Task statement
Of all the lines in the entries below, give again exactly those starting at the line containing "Definition run_op (o" and ending at the line containing "Q (m : M A) (k", both ends included, and no others.

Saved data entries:
--

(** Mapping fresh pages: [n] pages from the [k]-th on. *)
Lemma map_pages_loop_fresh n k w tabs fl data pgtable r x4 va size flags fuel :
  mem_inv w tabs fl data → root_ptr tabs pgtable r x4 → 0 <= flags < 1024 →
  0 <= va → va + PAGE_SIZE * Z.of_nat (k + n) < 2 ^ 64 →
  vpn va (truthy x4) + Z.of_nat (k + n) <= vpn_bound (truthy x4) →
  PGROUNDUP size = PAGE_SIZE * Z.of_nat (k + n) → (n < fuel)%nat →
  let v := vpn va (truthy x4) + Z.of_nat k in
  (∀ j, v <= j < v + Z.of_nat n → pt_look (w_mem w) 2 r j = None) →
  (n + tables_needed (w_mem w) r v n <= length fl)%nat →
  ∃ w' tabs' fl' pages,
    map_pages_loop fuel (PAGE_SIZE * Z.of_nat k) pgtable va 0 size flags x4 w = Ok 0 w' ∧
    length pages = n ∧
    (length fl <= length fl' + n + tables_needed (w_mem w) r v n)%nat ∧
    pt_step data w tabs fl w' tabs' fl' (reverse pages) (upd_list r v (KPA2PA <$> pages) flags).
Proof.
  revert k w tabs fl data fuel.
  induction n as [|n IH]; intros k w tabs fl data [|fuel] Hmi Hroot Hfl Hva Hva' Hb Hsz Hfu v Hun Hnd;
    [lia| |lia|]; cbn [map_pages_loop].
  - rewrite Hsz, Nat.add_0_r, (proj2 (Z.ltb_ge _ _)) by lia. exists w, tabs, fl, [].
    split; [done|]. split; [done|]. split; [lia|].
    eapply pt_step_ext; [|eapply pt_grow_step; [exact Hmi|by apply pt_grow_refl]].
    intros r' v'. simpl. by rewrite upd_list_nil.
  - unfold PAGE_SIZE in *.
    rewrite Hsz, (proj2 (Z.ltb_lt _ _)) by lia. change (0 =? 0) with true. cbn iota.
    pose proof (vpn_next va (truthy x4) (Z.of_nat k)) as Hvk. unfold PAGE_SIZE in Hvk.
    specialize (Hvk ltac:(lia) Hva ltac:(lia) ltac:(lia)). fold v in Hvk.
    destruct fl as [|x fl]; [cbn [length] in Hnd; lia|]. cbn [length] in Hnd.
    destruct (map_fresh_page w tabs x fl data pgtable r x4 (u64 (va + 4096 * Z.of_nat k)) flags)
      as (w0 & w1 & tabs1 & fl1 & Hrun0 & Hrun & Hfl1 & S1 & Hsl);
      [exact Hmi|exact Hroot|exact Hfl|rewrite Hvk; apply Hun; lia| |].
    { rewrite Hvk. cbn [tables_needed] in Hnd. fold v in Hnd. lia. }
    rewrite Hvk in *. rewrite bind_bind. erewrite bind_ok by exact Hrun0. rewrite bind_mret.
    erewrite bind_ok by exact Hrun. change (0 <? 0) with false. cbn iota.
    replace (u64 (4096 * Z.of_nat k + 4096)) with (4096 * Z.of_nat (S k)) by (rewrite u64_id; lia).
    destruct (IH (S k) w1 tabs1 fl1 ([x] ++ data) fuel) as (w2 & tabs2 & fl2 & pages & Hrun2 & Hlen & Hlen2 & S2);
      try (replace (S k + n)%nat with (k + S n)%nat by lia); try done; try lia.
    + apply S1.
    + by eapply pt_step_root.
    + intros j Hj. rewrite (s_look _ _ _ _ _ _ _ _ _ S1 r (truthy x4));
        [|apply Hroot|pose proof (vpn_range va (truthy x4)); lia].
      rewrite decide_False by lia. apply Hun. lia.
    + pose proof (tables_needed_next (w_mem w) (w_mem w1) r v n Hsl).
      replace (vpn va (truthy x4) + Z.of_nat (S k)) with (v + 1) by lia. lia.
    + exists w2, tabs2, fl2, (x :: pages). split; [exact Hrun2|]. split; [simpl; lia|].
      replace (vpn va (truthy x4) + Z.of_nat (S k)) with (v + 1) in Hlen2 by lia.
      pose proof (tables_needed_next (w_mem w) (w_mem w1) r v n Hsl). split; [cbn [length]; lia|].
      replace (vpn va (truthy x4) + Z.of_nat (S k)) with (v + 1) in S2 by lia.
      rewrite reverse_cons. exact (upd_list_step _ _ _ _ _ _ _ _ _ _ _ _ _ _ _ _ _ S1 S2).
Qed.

--

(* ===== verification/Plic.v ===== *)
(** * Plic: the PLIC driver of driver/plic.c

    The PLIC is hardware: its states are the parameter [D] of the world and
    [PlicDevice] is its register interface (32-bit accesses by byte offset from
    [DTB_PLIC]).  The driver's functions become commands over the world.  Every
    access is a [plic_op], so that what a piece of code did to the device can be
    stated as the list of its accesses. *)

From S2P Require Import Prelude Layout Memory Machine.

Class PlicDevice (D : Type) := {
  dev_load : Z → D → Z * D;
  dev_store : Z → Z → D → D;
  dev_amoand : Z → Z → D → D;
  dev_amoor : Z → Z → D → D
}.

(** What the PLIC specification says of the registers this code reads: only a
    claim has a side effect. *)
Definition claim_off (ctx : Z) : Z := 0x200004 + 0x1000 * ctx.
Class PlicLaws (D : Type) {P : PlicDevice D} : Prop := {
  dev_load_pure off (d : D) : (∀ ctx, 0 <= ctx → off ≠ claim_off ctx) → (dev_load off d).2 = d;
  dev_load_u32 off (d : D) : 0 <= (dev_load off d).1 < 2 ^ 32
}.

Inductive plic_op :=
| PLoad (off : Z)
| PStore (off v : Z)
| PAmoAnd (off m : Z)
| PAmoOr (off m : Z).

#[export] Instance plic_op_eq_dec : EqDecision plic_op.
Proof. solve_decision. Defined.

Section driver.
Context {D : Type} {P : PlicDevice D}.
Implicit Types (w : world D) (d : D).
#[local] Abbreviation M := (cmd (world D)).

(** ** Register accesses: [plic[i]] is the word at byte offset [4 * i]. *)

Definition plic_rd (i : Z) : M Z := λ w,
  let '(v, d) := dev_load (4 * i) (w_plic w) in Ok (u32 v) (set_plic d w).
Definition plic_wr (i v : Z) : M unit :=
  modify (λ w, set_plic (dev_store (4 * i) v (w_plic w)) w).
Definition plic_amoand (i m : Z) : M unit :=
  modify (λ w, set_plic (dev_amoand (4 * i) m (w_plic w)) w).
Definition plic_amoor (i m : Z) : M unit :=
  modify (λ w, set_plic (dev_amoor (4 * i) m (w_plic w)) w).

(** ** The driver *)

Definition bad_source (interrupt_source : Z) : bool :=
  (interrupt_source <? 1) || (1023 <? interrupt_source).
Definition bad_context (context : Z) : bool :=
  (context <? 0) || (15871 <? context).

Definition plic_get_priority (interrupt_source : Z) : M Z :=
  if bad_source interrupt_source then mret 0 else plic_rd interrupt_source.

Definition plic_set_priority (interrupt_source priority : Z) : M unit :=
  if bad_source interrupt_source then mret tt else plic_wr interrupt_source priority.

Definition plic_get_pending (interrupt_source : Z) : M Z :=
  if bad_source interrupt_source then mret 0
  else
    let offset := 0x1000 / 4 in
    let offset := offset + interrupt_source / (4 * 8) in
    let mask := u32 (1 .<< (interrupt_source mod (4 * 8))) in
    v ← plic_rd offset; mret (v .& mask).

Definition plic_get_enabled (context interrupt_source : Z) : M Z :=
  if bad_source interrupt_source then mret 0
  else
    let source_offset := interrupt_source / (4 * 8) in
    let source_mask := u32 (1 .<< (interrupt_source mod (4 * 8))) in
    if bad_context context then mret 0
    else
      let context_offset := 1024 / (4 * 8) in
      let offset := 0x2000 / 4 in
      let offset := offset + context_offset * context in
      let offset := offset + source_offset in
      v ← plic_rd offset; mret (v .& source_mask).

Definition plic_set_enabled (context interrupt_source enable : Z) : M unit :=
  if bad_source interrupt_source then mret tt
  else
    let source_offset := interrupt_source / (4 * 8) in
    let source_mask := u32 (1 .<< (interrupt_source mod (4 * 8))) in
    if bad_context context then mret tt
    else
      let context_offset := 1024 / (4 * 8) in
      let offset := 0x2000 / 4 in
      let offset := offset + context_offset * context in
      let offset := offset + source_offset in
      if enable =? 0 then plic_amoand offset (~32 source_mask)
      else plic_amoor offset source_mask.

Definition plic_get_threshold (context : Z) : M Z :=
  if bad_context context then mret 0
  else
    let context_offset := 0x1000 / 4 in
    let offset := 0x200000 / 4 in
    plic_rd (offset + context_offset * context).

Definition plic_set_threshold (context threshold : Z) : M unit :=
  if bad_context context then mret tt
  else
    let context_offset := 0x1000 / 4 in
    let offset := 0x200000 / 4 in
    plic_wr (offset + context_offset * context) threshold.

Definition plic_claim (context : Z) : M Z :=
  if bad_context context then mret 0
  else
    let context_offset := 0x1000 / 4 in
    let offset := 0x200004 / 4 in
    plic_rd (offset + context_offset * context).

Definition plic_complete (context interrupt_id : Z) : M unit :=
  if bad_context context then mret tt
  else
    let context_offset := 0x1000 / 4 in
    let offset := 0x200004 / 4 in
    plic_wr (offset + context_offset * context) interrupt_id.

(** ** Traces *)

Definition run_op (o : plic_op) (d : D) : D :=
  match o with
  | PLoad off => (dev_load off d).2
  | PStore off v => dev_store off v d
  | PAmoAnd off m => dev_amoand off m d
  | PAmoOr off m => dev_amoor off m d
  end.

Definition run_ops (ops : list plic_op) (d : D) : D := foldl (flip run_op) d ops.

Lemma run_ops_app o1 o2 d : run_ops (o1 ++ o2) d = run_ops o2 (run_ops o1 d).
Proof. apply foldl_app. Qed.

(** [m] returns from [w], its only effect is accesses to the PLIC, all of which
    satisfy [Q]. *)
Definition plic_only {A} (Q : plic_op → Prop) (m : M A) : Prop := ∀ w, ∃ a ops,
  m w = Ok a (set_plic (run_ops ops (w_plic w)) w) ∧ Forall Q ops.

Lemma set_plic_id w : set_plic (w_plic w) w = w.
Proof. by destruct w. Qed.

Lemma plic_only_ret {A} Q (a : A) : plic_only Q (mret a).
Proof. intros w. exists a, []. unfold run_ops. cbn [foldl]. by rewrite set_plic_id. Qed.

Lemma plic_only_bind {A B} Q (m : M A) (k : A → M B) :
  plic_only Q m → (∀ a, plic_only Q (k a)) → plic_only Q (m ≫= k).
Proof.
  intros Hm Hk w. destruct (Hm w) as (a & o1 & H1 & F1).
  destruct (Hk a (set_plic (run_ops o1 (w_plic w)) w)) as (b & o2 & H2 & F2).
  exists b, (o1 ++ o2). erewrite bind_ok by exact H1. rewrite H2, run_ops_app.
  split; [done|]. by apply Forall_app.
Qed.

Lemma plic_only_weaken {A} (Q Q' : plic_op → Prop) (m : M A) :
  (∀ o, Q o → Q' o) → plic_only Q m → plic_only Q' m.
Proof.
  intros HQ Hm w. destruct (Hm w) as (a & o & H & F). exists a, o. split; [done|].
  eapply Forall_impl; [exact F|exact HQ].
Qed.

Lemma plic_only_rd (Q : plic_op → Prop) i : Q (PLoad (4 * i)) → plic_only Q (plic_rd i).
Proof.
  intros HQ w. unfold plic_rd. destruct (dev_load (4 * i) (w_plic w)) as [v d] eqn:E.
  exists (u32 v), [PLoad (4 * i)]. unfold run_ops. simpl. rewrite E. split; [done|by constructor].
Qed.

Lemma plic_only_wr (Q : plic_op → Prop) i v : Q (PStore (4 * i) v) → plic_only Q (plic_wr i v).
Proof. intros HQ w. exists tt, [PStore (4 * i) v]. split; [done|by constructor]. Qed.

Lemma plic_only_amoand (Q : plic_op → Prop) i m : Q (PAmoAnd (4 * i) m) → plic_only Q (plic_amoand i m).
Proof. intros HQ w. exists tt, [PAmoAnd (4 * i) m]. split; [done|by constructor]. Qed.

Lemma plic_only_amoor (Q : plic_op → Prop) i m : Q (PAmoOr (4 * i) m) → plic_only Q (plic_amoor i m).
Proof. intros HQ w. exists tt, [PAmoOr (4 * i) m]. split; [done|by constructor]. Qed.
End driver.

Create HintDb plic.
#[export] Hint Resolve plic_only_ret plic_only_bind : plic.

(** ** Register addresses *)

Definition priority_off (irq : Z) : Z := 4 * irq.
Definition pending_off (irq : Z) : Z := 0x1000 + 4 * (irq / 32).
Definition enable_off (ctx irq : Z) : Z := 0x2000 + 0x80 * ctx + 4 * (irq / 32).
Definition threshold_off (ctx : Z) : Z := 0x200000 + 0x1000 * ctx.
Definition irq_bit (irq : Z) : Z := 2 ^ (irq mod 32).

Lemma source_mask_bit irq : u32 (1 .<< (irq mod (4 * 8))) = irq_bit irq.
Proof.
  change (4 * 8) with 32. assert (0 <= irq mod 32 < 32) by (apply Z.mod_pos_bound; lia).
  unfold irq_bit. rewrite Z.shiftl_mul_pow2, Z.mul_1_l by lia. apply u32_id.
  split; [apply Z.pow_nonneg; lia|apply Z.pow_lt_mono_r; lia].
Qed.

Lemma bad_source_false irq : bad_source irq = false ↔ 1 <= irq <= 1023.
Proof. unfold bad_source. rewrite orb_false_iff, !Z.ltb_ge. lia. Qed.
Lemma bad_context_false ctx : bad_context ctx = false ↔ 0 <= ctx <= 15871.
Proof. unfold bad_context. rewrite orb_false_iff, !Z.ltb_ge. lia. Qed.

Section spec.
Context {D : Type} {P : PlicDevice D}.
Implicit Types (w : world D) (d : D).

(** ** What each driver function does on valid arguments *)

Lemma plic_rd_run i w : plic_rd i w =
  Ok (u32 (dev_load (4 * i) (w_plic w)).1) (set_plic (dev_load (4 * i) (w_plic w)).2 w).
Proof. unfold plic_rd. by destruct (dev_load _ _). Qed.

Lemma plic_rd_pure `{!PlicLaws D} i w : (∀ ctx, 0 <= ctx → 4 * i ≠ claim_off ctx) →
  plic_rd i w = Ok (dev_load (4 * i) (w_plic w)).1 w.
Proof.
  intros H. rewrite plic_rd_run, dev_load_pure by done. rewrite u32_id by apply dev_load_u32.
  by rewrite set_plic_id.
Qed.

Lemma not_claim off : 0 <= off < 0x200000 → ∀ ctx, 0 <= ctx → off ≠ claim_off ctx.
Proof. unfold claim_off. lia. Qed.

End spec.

--

Output of the task
Definition run_op (o : plic_op) (d : D) : D :=
  match o with
  | PLoad off => (dev_load off d).2
  | PStore off v => dev_store off v d
  | PAmoAnd off m => dev_amoand off m d
  | PAmoOr off m => dev_amoor off m d
  end.

Definition run_ops (ops : list plic_op) (d : D) : D := foldl (flip run_op) d ops.

Lemma run_ops_app o1 o2 d : run_ops (o1 ++ o2) d = run_ops o2 (run_ops o1 d).
Proof. apply foldl_app. Qed.

(** [m] returns from [w], its only effect is accesses to the PLIC, all of which
    satisfy [Q]. *)
Definition plic_only {A} (Q : plic_op → Prop) (m : M A) : Prop := ∀ w, ∃ a ops,
  m w = Ok a (set_plic (run_ops ops (w_plic w)) w) ∧ Forall Q ops.

Lemma set_plic_id w : set_plic (w_plic w) w = w.
Proof. by destruct w. Qed.

Lemma plic_only_ret {A} Q (a : A) : plic_only Q (mret a).
Proof. intros w. exists a, []. unfold run_ops. cbn [foldl]. by rewrite set_plic_id. Qed.

Lemma plic_only_bind {A B} Q (m : M A) (k : A → M B) :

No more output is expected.